#### Brief:
Reproduce the full listing that appears beneath this instruction exactly.

#### Input records:

(** The tree in which every special tag holds its text as one text
    node. *)
Fixpoint with_flat_special (n : node) : node :=
  match n with
  | Text _ | Str _ _ => n
  | Element name attrs children =>
      if bool_decide (name ∈ SPECIAL_HANDLING_TAGS)
      then Element name attrs [Text (get_text n)]
      else Element name attrs (with_flat_special <$> children)
  end.

(** Induction over trees. *)
Section Induction.
Variable P : node -> Prop.
Hypothesis on_text : forall s, P (Text s).
Hypothesis on_str : forall cls s, P (Str cls s).
Hypothesis on_element :
  forall name attrs children,
    Forall P children -> P (Element name attrs children).

Fixpoint node_induction (n : node) : P n :=
  match n with
  | Text s => on_text s
  | Str cls s => on_str cls s
  | Element name attrs children =>
      on_element name attrs children
        ((fix all (l : list node) : Forall P l :=
            match l with
            | [] => @List.Forall_nil node P
            | c :: r =>
                @List.Forall_cons node P c r (node_induction c) (all r)
            end) children)
  end.
End Induction.

(** What the serialiser puts in front of and behind a string of a
    class. *)
Definition affixes (cls : string_class) : string * string :=
  match cls with
  | Comment => ("<!--", "-->")
  | CData => ("<![CDATA[", "]]>")
  | ProcessingInstruction => ("<?", ">")
  | Declaration => ("<?", "?>")
  | Doctype => ("<!DOCTYPE ", ">" +:+ LF)
  | _ => (EmptyString, EmptyString)
  end.

(** The markup of a tree whose texts and attribute values hold no
    markup characters. *)
Fixpoint serialize (n : node) : string :=
  match n with
  | Text s => s
  | Str cls s => (affixes cls).1 +:+ s +:+ (affixes cls).2
  | Element name attrs children =>
      "<" +:+ name
      +:+ concat ((fun kv => " " +:+ kv.1 +:+ "='" +:+ kv.2 +:+ "'") <$> attrs)
      +:+ ">" +:+ concat (serialize <$> children)
      +:+ "</" +:+ name +:+ ">"
  end.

#### Answer below:
(** The tree in which every special tag holds its text as one text
    node. *)
Fixpoint with_flat_special (n : node) : node :=
  match n with
  | Text _ | Str _ _ => n
  | Element name attrs children =>
      if bool_decide (name ∈ SPECIAL_HANDLING_TAGS)
      then Element name attrs [Text (get_text n)]
      else Element name attrs (with_flat_special <$> children)
  end.

(** Induction over trees. *)
Section Induction.
Variable P : node -> Prop.
Hypothesis on_text : forall s, P (Text s).
Hypothesis on_str : forall cls s, P (Str cls s).
Hypothesis on_element :
  forall name attrs children,
    Forall P children -> P (Element name attrs children).

Fixpoint node_induction (n : node) : P n :=
  match n with
  | Text s => on_text s
  | Str cls s => on_str cls s
  | Element name attrs children =>
      on_element name attrs children
        ((fix all (l : list node) : Forall P l :=
            match l with
            | [] => @List.Forall_nil node P
            | c :: r =>
                @List.Forall_cons node P c r (node_induction c) (all r)
            end) children)
  end.
End Induction.

(** What the serialiser puts in front of and behind a string of a
    class. *)
Definition affixes (cls : string_class) : string * string :=
  match cls with
  | Comment => ("<!--", "-->")
  | CData => ("<![CDATA[", "]]>")
  | ProcessingInstruction => ("<?", ">")
  | Declaration => ("<?", "?>")
  | Doctype => ("<!DOCTYPE ", ">" +:+ LF)
  | _ => (EmptyString, EmptyString)
  end.

(** The markup of a tree whose texts and attribute values hold no
    markup characters. *)
Fixpoint serialize (n : node) : string :=
  match n with
  | Text s => s
  | Str cls s => (affixes cls).1 +:+ s +:+ (affixes cls).2
  | Element name attrs children =>
      "<" +:+ name
      +:+ concat ((fun kv => " " +:+ kv.1 +:+ "='" +:+ kv.2 +:+ "'") <$> attrs)
      +:+ ">" +:+ concat (serialize <$> children)
      +:+ "</" +:+ name +:+ ">"
  end.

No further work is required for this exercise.